The song, which leaked before the May 28 release of the Scissor Sisters' fourth album Magic Hour, is too ovah to be over and, in fact, is just taking off in terms of popularity, says Billboard, despite it not being officially released as a single:

In the week ending June 24, the track's sales shot up 52% and eclipsed those of the album's current single, "Only the Horses." Since then, "Let's Have a Kiki" has increasingly sold more every week. In the most recent tracking frame (ending July 8), the song moved 2,000 downloads — posting an 18% jump over the previous week.
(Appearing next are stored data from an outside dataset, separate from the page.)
(** [GET /health] *)
Definition health : M response :=
  dotnet_available <- check_dotnet ;;
  moonsec_exists <- path_exists MOONSEC_PATH ;;
  ret {| status := 200;
         payload :=
           [ (str "status", JStr (str "ok"));
             (str "dotnet", JBool dotnet_available);
             (str "moonsec_path", JStr MOONSEC_PATH);
             (str "moonsec_exists", JBool moonsec_exists);
             (str "timestamp",
              if moonsec_exists then JFloat (getmtime MOONSEC_PATH)
              else JInt 0) ] |}.

End Health.

(** *** More notions for the properties *)

(** The characters of a text that are not white space, in order. *)
Definition visible (s : list char) : text := filter (λ c, is_space c = false) s.

(** The same machine with another behaviour of [os.unlink]. *)
Definition with_unlink (w : world) (refused : text → option text) : world :=
  {| spawn := spawn w; tmp_stem := tmp_stem w;
     unlink_refused := refused; open_refused := open_refused w;
     wording := wording w |}.

(** The files a request leaves apart from its own scratch files: those the
    last process it ran left, or those it found when it ran none. *)
Definition files_left (fs : gmap text text) (log : list event)
  : gmap text text :=
  match last log with
  | Some e => files_after (ev_proc e)
  | None => fs
  end.

(** The probe of [check_dotnet] on the files [fs]. *)
Definition version_step (w : world) (fs : gmap text text) : event :=
  call w None DOTNET_VERSION (Some (5 # 1)%Q) fs.

(** More sample machines: a tool that exits with 0 and writes nothing; a
    tool that cannot be started; a machine without [dotnet] and without
    the tool. *)
Definition w_silent : world := machine (writes (1 # 1) None 0 []).

Definition w_broken : world :=
  machine (λ _ fs, {| behaves := CannotStart (str "[Errno 13] Permission denied");
                      garbled := false;
                      files_after := fs |}).

Definition w_bare : world :=
  {| spawn := λ _ _ fs,
       {| behaves := CannotStart (str "[Errno 2] No such file or directory: 'dotnet'");
          garbled := false;
          files_after := fs |};
     tmp_stem := str "/tmp/tmpk3v9x2ab";
     unlink_refused := λ _, None;
     open_refused := λ _, None;
     wording := cpython_wording |}.

(** A tool that writes its output with the line endings of Windows and of
    the old Mac; a machine on which [dotnet] exits with 0 and prints bytes
    that do not decode; a machine on which the output path cannot be
    opened. *)
Definition w_crlf : world :=
  machine (writes (1 # 1)
             (Some (str "a" ++ [CR; NL] ++ str "b" ++ [CR] ++ str "c")) 0 []).

Definition w_garbled : world :=
  {| spawn := λ _ _ fs,
       {| behaves := Exits (1 # 1) 0 [] []; garbled := true; files_after := fs |};
     tmp_stem := str "/tmp/tmpk3v9x2ab";
     unlink_refused := λ _, None;
     open_refused := λ _, None;
     wording := cpython_wording |}.

Definition w_locked : world :=
  {| spawn := spawn w_fine; tmp_stem := tmp_stem w_fine;
     unlink_refused := λ _, None;
     open_refused := λ _, Some (str "[Errno 13] Permission denied");
     wording := cpython_wording |}.

(** * Properties *)

(** ** The formatter on samples *)

Example format_dis_sample :
  format_output (str "a  " ++ [NL; NL] ++ str " b " ++ [NL]) true
  = str "a" ++ [NL] ++ str " b".
Proof. reflexivity. Qed.

Example format_byte_sample :
  format_output (str "f(){a;b}") false
  = str "f(){" ++ [NL] ++ str "a;" ++ [NL] ++ str "b" ++ [NL] ++ str "}".
Proof. reflexivity. Qed.


(** ** Facts about the string built-ins *)

Section StringFacts.

Implicit Types (s k l : text) (c sep : char) (K : list text).

Lemma split_not_nil sep s : split sep s ≠ [].
Proof.
  destruct s as [|c s]; simpl; [done|].
  destruct (c =? sep); [done|]. by destruct (split sep s).
Qed.

Lemma split_cons_other sep c s :
  c ≠ sep →
  ∃ l ls, split sep s = l :: ls ∧ split sep (c :: s) = (c :: l) :: ls.
Proof.
  intros Hc. simpl. apply N.eqb_neq in Hc. rewrite Hc.
  destruct (split sep s) as [|l ls] eqn:E.
  - by apply split_not_nil in E.
  - by exists l, ls.
Qed.
(** The strings one call [write(line, paragraph=p, trailing_newline=t)] hands
    to the file once [line] has been formatted. *)
Definition write_out (line : string) (paragraph trailing_newline : bool)
  : list string :=
  (if paragraph then [NL] else [])
  ++ [wrapped line]
  ++ (if paragraph || trailing_newline then [NL] else []).

(** The lines of a comment that reach the document: each line stripped, the
    empty ones dropped. *)
Definition paragraph_lines (text : string) : list string :=
  List.filter (fun line => negb (String.eqb line ""))
              (strip <$> split_on nl text).

(** One paragraph per line, in order. *)
Definition write_paragraphs (lines : list string) : state PGN2PDF unit :=
  foldr (fun line rest => on_tex (write line [] true false);; rest)
        (mret tt) lines.

(** The text of a comment without its diagram marker. *)
Definition comment_body (text : string) : string :=
  if startswith text "(D)" then strip (drop_chars 3 text) else text.

(** What [parse_comment] does between the early closing delimiter and the
    late pop: the diagram of a comment marked (D), then its paragraphs. *)
Definition comment_paragraphs (text : string) : state PGN2PDF unit :=
  (if startswith text "(D)" then on_tex make_diagram else mret tt);;
  write_paragraphs (paragraph_lines (comment_body text)).

(** A state with a given TeX writer, and with strings appended to the file. *)
Definition with_out (w : TEXWriter) (more : list string) : TEXWriter :=
  MkTEXWriter (out w ++ more) (variation_counter w) (variation_stack w).

Definition emit (st : PGN2PDF) (more : list string) : PGN2PDF :=
  MkPGN2PDF (pgn st) (game_index st) (with_out (tex st) more).

(** The element sequence of the reordering scenario, and the generator
    started on a game with an empty dictionary of headers. *)
Definition reordering_game : list PGNElement :=
  [ PGNElt "moves" "e4"; PGNElt "start-variation" ""; PGNElt "moves" "d4";
    PGNElt "comment" "Interesting idea."; PGNElt "end-variation" "" ].

Definition generator (game : list PGNElement) (game_index : nat) : PGN2PDF :=
  MkPGN2PDF (MkPGNParser ∅ game) game_index TEXWriter_init.

(** The elements the generator gets to: those before the first [end]
    element; and how many of them carry a given name. *)
Fixpoint processed (game : list PGNElement) : list PGNElement :=
  match game with
  | [] => []
  | elt :: game' =>
      if String.eqb (name elt) "end" then [] else elt :: processed game'
  end.

Definition count_name (n : string) (game : list PGNElement) : nat :=
  length (List.filter (fun elt => String.eqb (name elt) n) game).

(** [st'] differs from [st] at most by what was written and by the counter
    of variations. *)
Definition same_cursor (st st' : PGN2PDF) : Prop :=
  pgn st' = pgn st
  /\ game_index st' = game_index st
  /\ variation_stack (tex st') = variation_stack (tex st).

(** A method returns: whatever the state, it ends with a value or with an
    exception, never by exhausting the fuel of the model. *)
Definition returns {S A : Type} (m : state S A) : Prop :=
  forall st, fst (m st) <> OutOfFuel.

(** The end-to-end scenario: three header lines, a blank line, the movetext. *)
Definition header_line (key value : string) : string :=
  "[" +:+ key +:+ " " +:+ String dquote (value +:+ String dquote "]").

Definition scenario_headers : list string :=
  [ header_line "White" "Smith, John";
    header_line "Black" "Doe, Jane";
    header_line "Result" "1-0" ].

Definition scenario_movetext : string :=
  "1. e4 e5 2. Nf3 {A solid reply.} 1-0".

Definition scenario_pgn : string :=
  join NL (scenario_headers ++ [""; scenario_movetext]).

(** What [TEXWriter.start] and [TEXWriter.end] write. *)
Definition preamble_out : list string :=
  line_out "\documentclass[a4paper]{article}"
  ++ line_out "\usepackage{xskak}"
  ++ line_out "\setlength{\parskip}{1em}"
  ++ line_out "\begin{document}"
  ++ line_out ""
  ++ line_out "\newchessgame[id=main]".

Definition closing_out : list string :=
  line_out "" ++ line_out "\end{document}".

(** Inputs on which the statements below are run. *)
Definition unclosed_pgn : string :=
  join NL [header_line "White" "Smith"; header_line "Black" "Doe"; ""; "("].

Definition unclosed_game : list PGNElement :=
  [PGNElt "start-variation" ""; PGNElt "end" ""].

Definition blank_comment_game : list PGNElement :=
  [PGNElt "comment" " "; PGNElt "end" ""].

Definition paragraph_comment_game : list PGNElement :=
  [PGNElt "comment" "Better here."; PGNElt "end" ""].

(** Every character of [s] satisfies [p]. *)
Fixpoint all_chars (p : ascii -> bool) (s : string) : bool :=
  match s with
  | "" => true
  | String c s' => p c && all_chars p s'
  end.

(** The names [write_game] has a branch for, [end] apart. *)
Definition generator_names : list string :=
  ["moves"; "comment"; "evaluation"; "result";
   "start-variation"; "end-variation"].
The mag points to the popularity of the unofficial (although Jake Shears-approved) video above, made by Boston club promoters Videodrome. The video is a blur of gay and camp pop culture references including: Liberace, RuPaul, RuPaul's Drag Race, Cher, Queen, Donna Summer, Candy Darling, Dressed to Kill, The Boys in the Band, Myra Breckinridge, The Wiz, Boy George, Showgirls, Perfect, The Phantom of Paradise, Cher's workout video, Richard Simmons, Lisztomania, Can't Stop the Music and, of course, The Golden Girls. Like the song, it is a celebration of gay culture and it has been a minute since a real for-us-by-us anthem has crossed over into phenomenon territory (RuPaul's "Supermodel" is the last bona fide one, I think — and that didn't even go Top 40). It hasn't happened yet with "Kiki," but pop culture is primed for it, between the inclusive rhetoric from gay-friendly women like Lady Gaga, P!nk and Katy Perry, and Azelia Banks' conjuring of ball culture and trans iconography (mermaids, hello). This is our moment to kiki as one.